* [Work task]:
Print the data below exactly, but only the lines from the one containing "process_type_unregister T_DAEMON ;;;" down to the one containing "Definition dec (n", inclusive.

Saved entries
· · · · · · ·
Definition daemon_kill (f : fptr) (s p : addr) : G unit :=
  if Pos.eqb f handle_killed_daemon_ptr then handle_killed_daemon s p else fault.

End daemon.

(** ** module_init and module_unload *)

Definition daemon_entries : list s_entry :=
  [PIDFILE; PIDOF; FORKS; RESPAWN; TERM_TIMEOUT; DAEMON_FAIL_OK; DAEMON_STOPS_BADLY;
   INTERNAL_LAST_RESPAWN; RESPAWN_PAUSE; RESPAWN_RATE].

Definition daemon_states : list a_state_h :=
  [DAEMON_START_MARKED; DAEMON_STOP_MARKED; DAEMON_RUNNING; DAEMON_WAITING_FOR_START_DEP;
   DAEMON_WAITING_FOR_STOP_DEP; DAEMON_START_DEPS_MET; DAEMON_STOP_DEPS_MET; DAEMON_KILL; DAEMON_TERM;
   DAEMON_STOPPED; DAEMON_LAUNCH; DAEMON_WAIT_FOR_PID_FILE; DAEMON_START_DEPS_FAILED;
   DAEMON_STOP_DEPS_FAILED; DAEMON_FAIL_START_RCODE; DAEMON_FAIL_START_SIGNAL; DAEMON_FAIL_START_LAUNCH;
   DAEMON_FAIL_START_NONEXIST; DAEMON_FAIL_START_TIMEOUT_PIDFILE; DAEMON_FAIL_STOPPING;
   DAEMON_WAIT_RESP_TOUT; DAEMON_UP_CHECK_FAILED; DAEMON_RESPAWN_RATE_EXCEEDED].

Definition daemon_module_init : G Z :=
  service_type_register TYPE_DAEMON ;;;
  process_type_register T_DAEMON ;;;
  process_type_register T_KILL ;;;
  for_each (R := unit) daemon_entries (fun e => initng_service_data_type_register e ;;; mpure None) ;;;
  for_each (R := unit) daemon_states (fun st => initng_active_state_register st ;;; mpure None) ;;;
  mpure TRUE.

(** DAEMON_STOPS_BADLY and DAEMON_FAIL_OK go in the other order. *)
Definition daemon_entries_unload : list s_entry :=
  [PIDFILE; PIDOF; FORKS; RESPAWN; TERM_TIMEOUT; DAEMON_STOPS_BADLY; DAEMON_FAIL_OK;
   INTERNAL_LAST_RESPAWN; RESPAWN_PAUSE; RESPAWN_RATE].

Definition daemon_module_unload : G unit :=
  for_each (R := unit) daemon_states (fun st => active_state_unregister st ;;; mpure None) ;;;
  for_each (R := unit) daemon_entries_unload
    (fun e => initng_service_data_type_unregister e ;;; mpure None) ;;;
  process_type_unregister T_DAEMON ;;;
  process_type_unregister T_KILL ;;;
  service_type_unregister TYPE_DAEMON.

(** ** Numbers in text *)

Definition byte_of_char (c : ascii) : Z := Z.of_nat (nat_of_ascii c).

Lemma char_of_byte_of_char s : map char_of_byte (map byte_of_char s) = s.
Proof.
  rewrite List.map_map. rewrite <- (List.map_id s) at 2. apply List.map_ext. intros c.
  unfold char_of_byte, byte_of_char. by rewrite Nat2Z.id, ascii_nat_embedding.
Qed.

Definition dec (n : Z) : chars := chars_of (pretty n).

Definition all_digits (s : chars) : Prop := Forall (fun c => isdigit c = true) s.
Definition starts_with_digit (s : chars) : bool := match s with c :: _ => isdigit c | [] => false end.

Lemma isdigit_value c : isdigit c = true -> 0 <= digit_value c <= 9.
Proof. unfold isdigit. intros [H1 H2]%andb_prop. lia. Qed.

Lemma pretty_N_char_digit x : (x < 10)%N -> isdigit (pretty_N_char x) = true /\ digit_value (pretty_N_char x) = Z.of_N x.
Proof.
  intros Hx. destruct x as [|p]; [done|].
  do 9 (destruct p as [p|p|]; [| |by vm_compute]; try lia; try (destruct p as [p|p|]; try lia; by vm_compute)); lia.
Qed.

Lemma digits_value_snoc s c : digits_value (s ++ [c]) = digits_value s * 10 + digit_value c.
Proof. unfold digits_value. by rewrite fold_left_app. Qed.

Lemma pretty_N_go_digits x s :
  exists ds, chars_of (pretty_N_go x s) = ds ++ chars_of s /\ all_digits ds /\ digits_value ds = Z.of_N x.
Proof.
  revert s. induction (N.lt_wf_0 x) as [x _ IH]; intros s.
  destruct (decide (x = 0)%N) as [->|Hx]; [exists []; split; [done|]; split; [constructor|done]|].
  rewrite pretty_N_go_step by lia.
  destruct (IH (x / 10)%N ltac:(apply N.div_lt; lia) (String (pretty_N_char (x mod 10)) s)) as (ds & E & Hd & Hv).
  destruct (pretty_N_char_digit (x mod 10)) as [Hc Hcv]; [by apply N.mod_lt|].
  exists (ds ++ [pretty_N_char (x mod 10)]). split; [by rewrite E, <- app_assoc|].
  split; [by apply Forall_app_2; [|repeat constructor]|].
  rewrite digits_value_snoc, Hv, Hcv. pose proof (N.div_mod x 10). lia.
Qed.

Lemma dec_digits n : 0 <= n -> all_digits (dec n) /\ digits_value (dec n) = n /\ dec n <> [].
Proof.
  intros Hn. destruct n as [|p|p]; [by vm_compute; repeat constructor| |lia].
  unfold dec, pretty, pretty_Z, pretty, pretty_positive, pretty, pretty_N. rewrite decide_False by done.
  destruct (pretty_N_go_digits (Npos p) "") as (ds & E & Hd & Hv). rewrite E, app_nil_r. split; [done|].
  split; [by rewrite Hv|]. intros ->. cbn in Hv. lia.
Qed.

Lemma digits_grow s n : all_digits s -> 0 <= n -> n <= fold_left (fun n c => n * 10 + digit_value c) s n.
Proof.
  intros Hs. revert n. induction Hs as [|c s Hc _ IH]; intros n Hn; cbn; [lia|].
  apply isdigit_value in Hc. etransitivity; [|apply IH]; lia.
Qed.

(** The digits in front of a text are read as their value. *)
Lemma add_digits_value s post n :
  all_digits s -> starts_with_digit post = false -> 0 <= n ->
  fold_left (fun n c => n * 10 + digit_value c) s n < 2 ^ 31 ->
  add_digits n (s ++ post) = Some (fold_left (fun n c => n * 10 + digit_value c) s n).
Proof.
  intros Hs Hp. revert n. induction Hs as [|c s Hc Hs IH]; intros n Hn Hlt; cbn in *.
  - destruct post as [|c post]; [done|]. cbn in *. by rewrite Hp.
  - rewrite Hc. pose proof (isdigit_value c Hc) as Hv.
    pose proof (digits_grow s (n * 10 + digit_value c) Hs ltac:(lia)) as Hg.
    unfold digit_value in *.
    rewrite !(proj2 (Z.leb_gt _ _)) by lia. cbn. rewrite IH; [|lia|].
    + do 2 f_equal. lia.
    + replace (n * 10 - 48 + Z.of_nat (nat_of_ascii c)) with (n * 10 + (Z.of_nat (nat_of_ascii c) - 48)) by lia. done.
Qed.

Lemma drop_while_prefix f pre s :
  Forall (fun c => f c = true) pre -> match s with c :: _ => f c = false | [] => True end ->
  drop_while f (pre ++ s) = s.
Proof.
  intros Hp Hs. induction Hp as [|c pre Hc _ IH]; cbn.
  - destruct s as [|c s]; [done|]. cbn. by rewrite Hs.
  - by rewrite Hc.
Qed.

(** A pid file is read back.  From a file that holds a pid in decimal,
    within its first 20 bytes, after any text without digits and up to the end
    or a byte that is no digit, pid_from_file returns that pid. *)
Theorem pidfile_roundtrip `{!DaemonSys} g name pid pre post :
  0 <= pid < 2 ^ 31 -> Forall (fun c => isdigit c = false) pre -> starts_with_digit post = false ->
  (length pre + length (dec pid) <= 20)%nat ->
  sys_pid_file (g_ticks g) name = Some (Read_ok (map byte_of_char (pre ++ dec pid ++ post))) ->
  pid_from_file name g = Done (pid, g <| g_ticks := S (g_ticks g) |>).
Proof.
  intros Hpid Hpre Hpost Hlen Hfile. unfold pid_from_file.
  rewrite (mthen_run _ _ g _ (g <| g_ticks := S (g_ticks g) |>) eq_refl), Hfile.
  destruct (dec_digits pid) as (Hd & Hv & Hne); [lia|].
  rewrite <- firstn_map. change (@List.firstn) with (@take). rewrite char_of_byte_of_char.
  rewrite app_assoc, take_app_ge, <- app_assoc by (rewrite length_app; lia).
  set (rest := take _ post).
  assert (Hrest : starts_with_digit rest = false) by (unfold rest; destruct post; [by rewrite take_nil|]; by destruct (20 - _)%nat).
  rewrite (proj2 (Nat.ltb_ge _ _)) by (rewrite !length_app; destruct (dec pid); [done|cbn; lia]).
  rewrite drop_while_prefix; [|by apply (Forall_impl _ _ _ Hpre); intros c ->|].
  2:{ destruct Hd as [|c ds Hc]; [done|]. cbn. by rewrite Hc. }
  unfold deref. rewrite add_digits_value; [|done|done|lia|].
  - unfold digits_value in Hv. by rewrite Hv.
  - unfold digits_value in Hv. rewrite Hv. lia.
Qed.

(** ** Names of processes *)

Lemma strncmp_prefix n s t : (n <= length s)%nat -> strncmp_eq n s t = is_prefix (take n s) t.
Proof.
  revert s t. induction n as [|n IH]; intros s t Hn; [done|].
  destruct s as [|c s]; [cbn in Hn; lia|]. cbn in Hn. destruct t as [|d t]; [done|]. cbn.
  by rewrite IH by lia.
Qed.

Lemma take_while_length f (s : chars) : (length (take_while f s) <= length s)%nat.
Proof. induction s as [|c s IH]; cbn; [lia|]. destruct (f c); cbn; lia. Qed.

(** The name of a process, between the parentheses of its stat line. *)
Definition comm_of (line : chars) : option chars :=
  (fun '(s, len) => take len s) <$> stat_comm (c_string (take (BUFF_SIZE - 1) line)).

Lemma stat_comm_length buf s len : stat_comm buf = Some (s, len) -> (len <= length s)%nat.
Proof. unfold stat_comm. repeat case_match; intros E; simplify_eq. apply take_while_length. Qed.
· · · · · · ·
* [Output of the task]:
  process_type_unregister T_DAEMON ;;;
  process_type_unregister T_KILL ;;;
  service_type_unregister TYPE_DAEMON.

(** ** Numbers in text *)

Definition byte_of_char (c : ascii) : Z := Z.of_nat (nat_of_ascii c).

Lemma char_of_byte_of_char s : map char_of_byte (map byte_of_char s) = s.
Proof.
  rewrite List.map_map. rewrite <- (List.map_id s) at 2. apply List.map_ext. intros c.
  unfold char_of_byte, byte_of_char. by rewrite Nat2Z.id, ascii_nat_embedding.
Qed.

Definition dec (n : Z) : chars := chars_of (pretty n).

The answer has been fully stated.